Every article published by ISVD follows a three-section structure: "What is happening," "Context and background," and "Reading the structure." This is not a mere editorial template. It is an epistemological scaffold designed to help citizens read social phenomena — and it rests on identifiable academic foundations.

The questions this note pursues are straightforward: Why these three stages? Why this order? And what makes "reading the structure" — the final section — qualitatively different from the two that precede it?

To answer these questions, the following discussion draws on six scholarly traditions. Each has, in its own way, theorized the passage from surface-level description to deep structural understanding.

Context and Background

Fairclough's Critical Discourse Analysis — The Most Direct Parallel

The closest academic parallel to ISVD's three-section frame is the three-dimensional model of Critical Discourse Analysis (CDA) proposed by Norman Fairclough.

Fairclough (1992) argued that any communicative event should be analyzed across three layers:

  1. Text (micro): Describing linguistic features — what is written or spoken
  2. Discursive practice (meso): Examining the processes of production, distribution, and consumption — who speaks, in what context, and to whom
  3. Social practice (macro): Analyzing the social structures that shape both text and discursive practice — power relations, ideology, and institutional frameworks

ISVD's three sections map onto these dimensions. "What is happening" corresponds to the text layer — the description of facts and figures. "Context and background" corresponds to discursive practice — examining the institutional and historical conditions under which those facts were produced. "Reading the structure" corresponds to social practice — analyzing the power structures and ideological forces that govern the phenomenon.

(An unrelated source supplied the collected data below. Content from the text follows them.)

(** * certbot-nginx [parser_obj]: a shallow embedding and its properties

    The module [certbot_nginx/parser_obj.py] turns the raw nested lists that
    pyparsing produces into a tree of [Sentence], [Statements] and [Block]
    objects, lets callers re-indent the tree, and dumps it back to lists.

    Embedding choices.
    - Raw input is the inductive type [raw]: a string, a list, or some other
      Python value (an integer stands for those).
    - Parsed objects live in a [store] (a list of objects addressed by
      position): methods mutate them in place and a context's [parent] is a
      reference to another object, read after that object was changed.
    - A raw list handed to a parser is a tree: no list object occurs at two
      places of it.  The parse functions return, next to the store and the
      result, the caller's raw value as it is after the call, which makes the
      in-place [append] of [Block.parse] visible.
    - A [Sentence] keeps its tokens by value.  In Python [Sentence._data] is
      the caller's list itself when no spacing is added; no property below
      looks at the caller's list after a later mutation of the object.
    - Strings are Python 3 [str] restricted to code points below 256.
    - Methods that recurse through the store take a recursion budget, as
      the interpreter does; exhausting it raises [RecursionError].  Parsing
      recurses on the raw value itself: the interpreter's limit on deeply
      nested input is not modelled there.
    - A context is held by value.  [parse_raw] completes a context that has
      no hooks in place; the model shows this in the context of the object
      it makes, not in another object that shares the caller's context. *)

From Stdlib Require Import ZArith Ascii String List Bool Lia.
From stdpp Require Import base list strings.
Import ListNotations.
Set Warnings "-register-all".
Local Open Scope string_scope.
Local Open Scope list_scope.

(** ** Python strings *)

Module Str.

Definition nl_char : ascii := ascii_of_nat 10.
Definition nl : string := String nl_char EmptyString.

(** [str.isspace] on one character: the code points below 256 that Python 3
    classifies as whitespace. *)
Definition isspace_char (c : ascii) : bool :=
  let n := nat_of_ascii c in
  ((9 <=? n)%nat && (n <=? 13)%nat)
  || ((28 <=? n)%nat && (n <=? 32)%nat)
  || (n =? 133)%nat || (n =? 160)%nat.

Fixpoint all_chars (p : ascii -> bool) (s : string) : bool :=
  match s with
  | EmptyString => true
  | String c s' => p c && all_chars p s'
  end.

(** [s.isspace()]: at least one character, and all of them whitespace. *)
Definition isspace (s : string) : bool :=
  match s with
  | EmptyString => false
  | String _ _ => all_chars isspace_char s
  end.

Fixpoint mem (c : ascii) (chars : string) : bool :=
  match chars with
  | EmptyString => false
  | String d chars' => Ascii.eqb c d || mem c chars'
  end.

Fixpoint lstrip (chars s : string) : string :=
  match s with
  | EmptyString => EmptyString
  | String c s' => if mem c chars then lstrip chars s' else s
  end.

This mapping matters because CDA insists that to read a text is to read social structure. Remaining at the level of surface description is equivalent to confining analysis to the micro level, structurally foreclosing the question "why is this so?"

Freire's Conscientização — Against the Passive Consumption of Facts

Paulo Freire, in Pedagogy of the Oppressed (1970), famously criticized the "banking model" of education — the notion that teachers deposit knowledge into students as if filling an empty account. Against this, Freire proposed the process of conscientização (critical consciousness):

  1. Codification: Taking up real situations and representing them — grasping "what is happening"
  2. Decodification: Examining the factors behind those situations — asking "why is this so?"
  3. Generative themes: Discovering, through structural reading, the entry points for agency — "reading the structure" to open the possibility of intervention

ISVD's three-section frame also functions as a counter-device to banking-model journalism — the kind of reporting that merely transmits facts for passive consumption. It positions readers not as passive recipients of information but as active readers of social structure. This methodological stance is the inheritance ISVD takes from Freire's theory of conscientização.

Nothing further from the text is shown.